Stored data entries:
--
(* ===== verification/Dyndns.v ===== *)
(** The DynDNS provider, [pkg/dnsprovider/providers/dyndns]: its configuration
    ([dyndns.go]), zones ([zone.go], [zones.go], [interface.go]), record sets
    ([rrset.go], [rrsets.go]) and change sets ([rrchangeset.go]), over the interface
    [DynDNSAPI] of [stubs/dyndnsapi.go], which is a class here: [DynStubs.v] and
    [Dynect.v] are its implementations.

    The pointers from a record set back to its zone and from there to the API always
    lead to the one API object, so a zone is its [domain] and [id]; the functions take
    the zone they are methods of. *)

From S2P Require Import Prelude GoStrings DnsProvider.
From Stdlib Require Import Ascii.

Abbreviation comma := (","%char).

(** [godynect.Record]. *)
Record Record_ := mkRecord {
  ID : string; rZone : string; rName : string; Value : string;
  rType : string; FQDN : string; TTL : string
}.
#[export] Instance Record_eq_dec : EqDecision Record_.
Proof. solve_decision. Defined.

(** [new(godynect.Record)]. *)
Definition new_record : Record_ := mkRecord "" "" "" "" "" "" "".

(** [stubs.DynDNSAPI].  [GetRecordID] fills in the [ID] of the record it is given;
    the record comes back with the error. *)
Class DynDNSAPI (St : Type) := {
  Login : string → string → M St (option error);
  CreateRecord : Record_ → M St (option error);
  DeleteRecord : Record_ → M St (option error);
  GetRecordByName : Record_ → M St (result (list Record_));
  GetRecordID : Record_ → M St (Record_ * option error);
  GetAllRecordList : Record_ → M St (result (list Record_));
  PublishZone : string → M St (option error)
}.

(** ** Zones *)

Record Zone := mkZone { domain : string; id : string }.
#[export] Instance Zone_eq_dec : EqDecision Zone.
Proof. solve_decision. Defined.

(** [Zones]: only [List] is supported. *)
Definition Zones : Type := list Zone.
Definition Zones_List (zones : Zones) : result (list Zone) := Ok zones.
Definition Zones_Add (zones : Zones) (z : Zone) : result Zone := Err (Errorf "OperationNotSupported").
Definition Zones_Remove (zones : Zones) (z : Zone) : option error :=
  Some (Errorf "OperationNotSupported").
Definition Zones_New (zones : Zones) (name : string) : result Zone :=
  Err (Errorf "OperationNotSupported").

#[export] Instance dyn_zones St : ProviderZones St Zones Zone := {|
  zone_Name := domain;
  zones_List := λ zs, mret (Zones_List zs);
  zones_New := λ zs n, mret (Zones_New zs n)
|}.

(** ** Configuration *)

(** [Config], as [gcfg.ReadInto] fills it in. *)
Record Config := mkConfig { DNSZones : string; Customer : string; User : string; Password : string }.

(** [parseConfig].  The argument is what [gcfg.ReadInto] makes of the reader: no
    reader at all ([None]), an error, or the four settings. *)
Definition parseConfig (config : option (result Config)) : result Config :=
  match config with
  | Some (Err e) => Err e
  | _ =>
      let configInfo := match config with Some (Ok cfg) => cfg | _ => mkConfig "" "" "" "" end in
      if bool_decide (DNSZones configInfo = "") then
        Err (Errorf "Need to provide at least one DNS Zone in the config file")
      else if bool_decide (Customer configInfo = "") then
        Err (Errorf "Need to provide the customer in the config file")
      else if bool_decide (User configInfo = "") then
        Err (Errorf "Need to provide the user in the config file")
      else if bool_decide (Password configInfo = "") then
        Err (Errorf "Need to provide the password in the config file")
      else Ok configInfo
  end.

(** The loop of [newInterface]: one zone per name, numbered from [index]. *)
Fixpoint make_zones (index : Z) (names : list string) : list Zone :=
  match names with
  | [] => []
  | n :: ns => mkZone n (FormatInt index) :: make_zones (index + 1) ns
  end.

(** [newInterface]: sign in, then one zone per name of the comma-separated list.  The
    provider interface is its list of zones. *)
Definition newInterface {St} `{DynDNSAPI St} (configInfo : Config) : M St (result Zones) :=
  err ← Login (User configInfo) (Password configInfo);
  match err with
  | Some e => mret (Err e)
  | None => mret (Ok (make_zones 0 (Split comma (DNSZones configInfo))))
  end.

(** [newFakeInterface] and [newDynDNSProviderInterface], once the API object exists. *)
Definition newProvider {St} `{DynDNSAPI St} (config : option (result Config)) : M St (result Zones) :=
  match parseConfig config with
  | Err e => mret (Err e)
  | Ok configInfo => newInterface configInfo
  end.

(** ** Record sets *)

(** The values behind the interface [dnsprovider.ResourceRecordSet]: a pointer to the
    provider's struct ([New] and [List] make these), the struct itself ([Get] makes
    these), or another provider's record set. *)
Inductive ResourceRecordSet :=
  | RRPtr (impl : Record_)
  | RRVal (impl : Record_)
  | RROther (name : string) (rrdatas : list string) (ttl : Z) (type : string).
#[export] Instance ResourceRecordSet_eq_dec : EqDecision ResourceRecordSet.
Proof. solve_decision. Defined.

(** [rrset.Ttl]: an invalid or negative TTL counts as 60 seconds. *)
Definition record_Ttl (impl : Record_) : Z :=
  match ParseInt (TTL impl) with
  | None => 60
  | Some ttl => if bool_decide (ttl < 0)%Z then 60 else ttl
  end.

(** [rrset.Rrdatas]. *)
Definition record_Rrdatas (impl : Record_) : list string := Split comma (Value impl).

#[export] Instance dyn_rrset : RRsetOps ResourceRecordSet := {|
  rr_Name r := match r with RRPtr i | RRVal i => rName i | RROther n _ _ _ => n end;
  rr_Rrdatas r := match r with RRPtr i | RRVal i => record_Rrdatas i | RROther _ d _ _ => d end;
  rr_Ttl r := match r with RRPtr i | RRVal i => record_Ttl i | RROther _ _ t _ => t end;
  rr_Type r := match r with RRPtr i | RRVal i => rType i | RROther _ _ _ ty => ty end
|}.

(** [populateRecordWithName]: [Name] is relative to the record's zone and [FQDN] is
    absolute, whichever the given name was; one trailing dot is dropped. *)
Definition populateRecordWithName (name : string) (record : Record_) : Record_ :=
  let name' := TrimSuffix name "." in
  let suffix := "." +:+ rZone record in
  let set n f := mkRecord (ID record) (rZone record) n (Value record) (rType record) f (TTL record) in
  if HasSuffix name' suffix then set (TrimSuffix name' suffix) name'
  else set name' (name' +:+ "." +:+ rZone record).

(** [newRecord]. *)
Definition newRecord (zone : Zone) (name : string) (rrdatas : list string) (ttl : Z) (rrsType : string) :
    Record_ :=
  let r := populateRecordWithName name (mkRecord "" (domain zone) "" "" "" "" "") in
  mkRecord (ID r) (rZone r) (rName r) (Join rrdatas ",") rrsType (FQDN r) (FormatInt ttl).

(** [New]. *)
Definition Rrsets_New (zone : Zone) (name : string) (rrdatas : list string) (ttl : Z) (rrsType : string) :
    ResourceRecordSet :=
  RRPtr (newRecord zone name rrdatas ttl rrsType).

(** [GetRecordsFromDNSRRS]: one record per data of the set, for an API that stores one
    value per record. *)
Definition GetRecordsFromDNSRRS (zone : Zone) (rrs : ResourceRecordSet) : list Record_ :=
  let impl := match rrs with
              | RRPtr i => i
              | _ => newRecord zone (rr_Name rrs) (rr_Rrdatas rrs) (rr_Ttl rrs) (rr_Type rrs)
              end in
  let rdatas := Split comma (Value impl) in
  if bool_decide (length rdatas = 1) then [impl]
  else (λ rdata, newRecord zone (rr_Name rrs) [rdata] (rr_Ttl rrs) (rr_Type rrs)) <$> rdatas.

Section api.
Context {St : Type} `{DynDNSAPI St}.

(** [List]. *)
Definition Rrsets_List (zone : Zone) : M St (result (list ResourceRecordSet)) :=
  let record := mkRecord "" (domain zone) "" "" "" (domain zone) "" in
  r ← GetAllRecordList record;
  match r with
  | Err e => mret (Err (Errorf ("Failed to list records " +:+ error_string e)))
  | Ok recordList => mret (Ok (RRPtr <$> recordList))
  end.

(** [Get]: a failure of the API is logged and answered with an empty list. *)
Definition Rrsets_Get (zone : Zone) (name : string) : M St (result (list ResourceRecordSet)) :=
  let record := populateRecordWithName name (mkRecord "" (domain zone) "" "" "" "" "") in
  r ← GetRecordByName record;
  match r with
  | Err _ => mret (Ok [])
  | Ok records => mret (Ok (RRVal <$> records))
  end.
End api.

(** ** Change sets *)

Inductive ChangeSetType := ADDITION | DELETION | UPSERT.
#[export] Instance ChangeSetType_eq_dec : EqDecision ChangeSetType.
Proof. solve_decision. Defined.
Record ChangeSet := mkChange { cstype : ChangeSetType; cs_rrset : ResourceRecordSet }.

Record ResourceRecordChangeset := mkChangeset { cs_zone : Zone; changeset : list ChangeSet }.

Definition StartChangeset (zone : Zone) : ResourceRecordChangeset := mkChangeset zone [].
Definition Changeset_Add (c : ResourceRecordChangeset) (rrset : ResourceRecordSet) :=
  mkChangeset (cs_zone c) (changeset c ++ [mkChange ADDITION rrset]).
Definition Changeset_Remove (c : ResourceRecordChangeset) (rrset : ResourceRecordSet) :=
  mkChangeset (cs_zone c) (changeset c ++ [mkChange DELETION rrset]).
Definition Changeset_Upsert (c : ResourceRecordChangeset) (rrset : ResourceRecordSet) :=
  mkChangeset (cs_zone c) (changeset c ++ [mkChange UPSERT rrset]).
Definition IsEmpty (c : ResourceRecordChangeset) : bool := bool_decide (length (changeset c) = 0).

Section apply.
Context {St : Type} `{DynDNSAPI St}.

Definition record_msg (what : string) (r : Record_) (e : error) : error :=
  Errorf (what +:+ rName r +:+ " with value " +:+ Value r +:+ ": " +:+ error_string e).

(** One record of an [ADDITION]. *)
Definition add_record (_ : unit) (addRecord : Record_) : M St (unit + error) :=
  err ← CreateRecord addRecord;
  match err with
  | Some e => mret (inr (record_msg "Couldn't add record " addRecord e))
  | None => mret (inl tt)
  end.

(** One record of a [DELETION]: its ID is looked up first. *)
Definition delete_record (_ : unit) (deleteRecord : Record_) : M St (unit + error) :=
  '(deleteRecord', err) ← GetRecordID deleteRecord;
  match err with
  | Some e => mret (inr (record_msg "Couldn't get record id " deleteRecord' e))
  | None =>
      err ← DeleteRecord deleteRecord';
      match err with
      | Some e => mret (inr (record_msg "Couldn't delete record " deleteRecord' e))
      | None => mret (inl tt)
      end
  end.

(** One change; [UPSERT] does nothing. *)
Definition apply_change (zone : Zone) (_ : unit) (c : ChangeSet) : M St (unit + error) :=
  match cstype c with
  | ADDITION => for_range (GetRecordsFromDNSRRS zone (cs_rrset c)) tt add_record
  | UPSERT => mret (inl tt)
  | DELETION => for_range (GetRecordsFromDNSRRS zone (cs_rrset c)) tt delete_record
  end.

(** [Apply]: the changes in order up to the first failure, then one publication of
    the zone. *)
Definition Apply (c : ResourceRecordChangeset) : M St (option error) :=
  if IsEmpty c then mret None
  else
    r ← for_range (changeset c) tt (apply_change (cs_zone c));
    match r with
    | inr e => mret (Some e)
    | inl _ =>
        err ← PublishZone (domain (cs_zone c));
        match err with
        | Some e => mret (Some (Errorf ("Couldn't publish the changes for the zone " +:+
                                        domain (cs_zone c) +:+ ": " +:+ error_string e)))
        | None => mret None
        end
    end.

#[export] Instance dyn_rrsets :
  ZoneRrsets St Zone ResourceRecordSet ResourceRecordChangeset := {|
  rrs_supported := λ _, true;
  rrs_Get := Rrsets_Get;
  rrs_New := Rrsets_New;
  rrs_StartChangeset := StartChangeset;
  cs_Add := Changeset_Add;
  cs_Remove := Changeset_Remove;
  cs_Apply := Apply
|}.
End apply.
--
Requirement:
Above are records; repeat only the lines starting at the line with "(** [godynect.Record]. *)" and ending at the line with "CreateRecord : Record_", exactly as they appear, both included.

Exercise result:
(** [godynect.Record]. *)
Record Record_ := mkRecord {
  ID : string; rZone : string; rName : string; Value : string;
  rType : string; FQDN : string; TTL : string
}.
#[export] Instance Record_eq_dec : EqDecision Record_.
Proof. solve_decision. Defined.

(** [new(godynect.Record)]. *)
Definition new_record : Record_ := mkRecord "" "" "" "" "" "" "".

(** [stubs.DynDNSAPI].  [GetRecordID] fills in the [ID] of the record it is given;
    the record comes back with the error. *)
Class DynDNSAPI (St : Type) := {
  Login : string → string → M St (option error);
  CreateRecord : Record_ → M St (option error);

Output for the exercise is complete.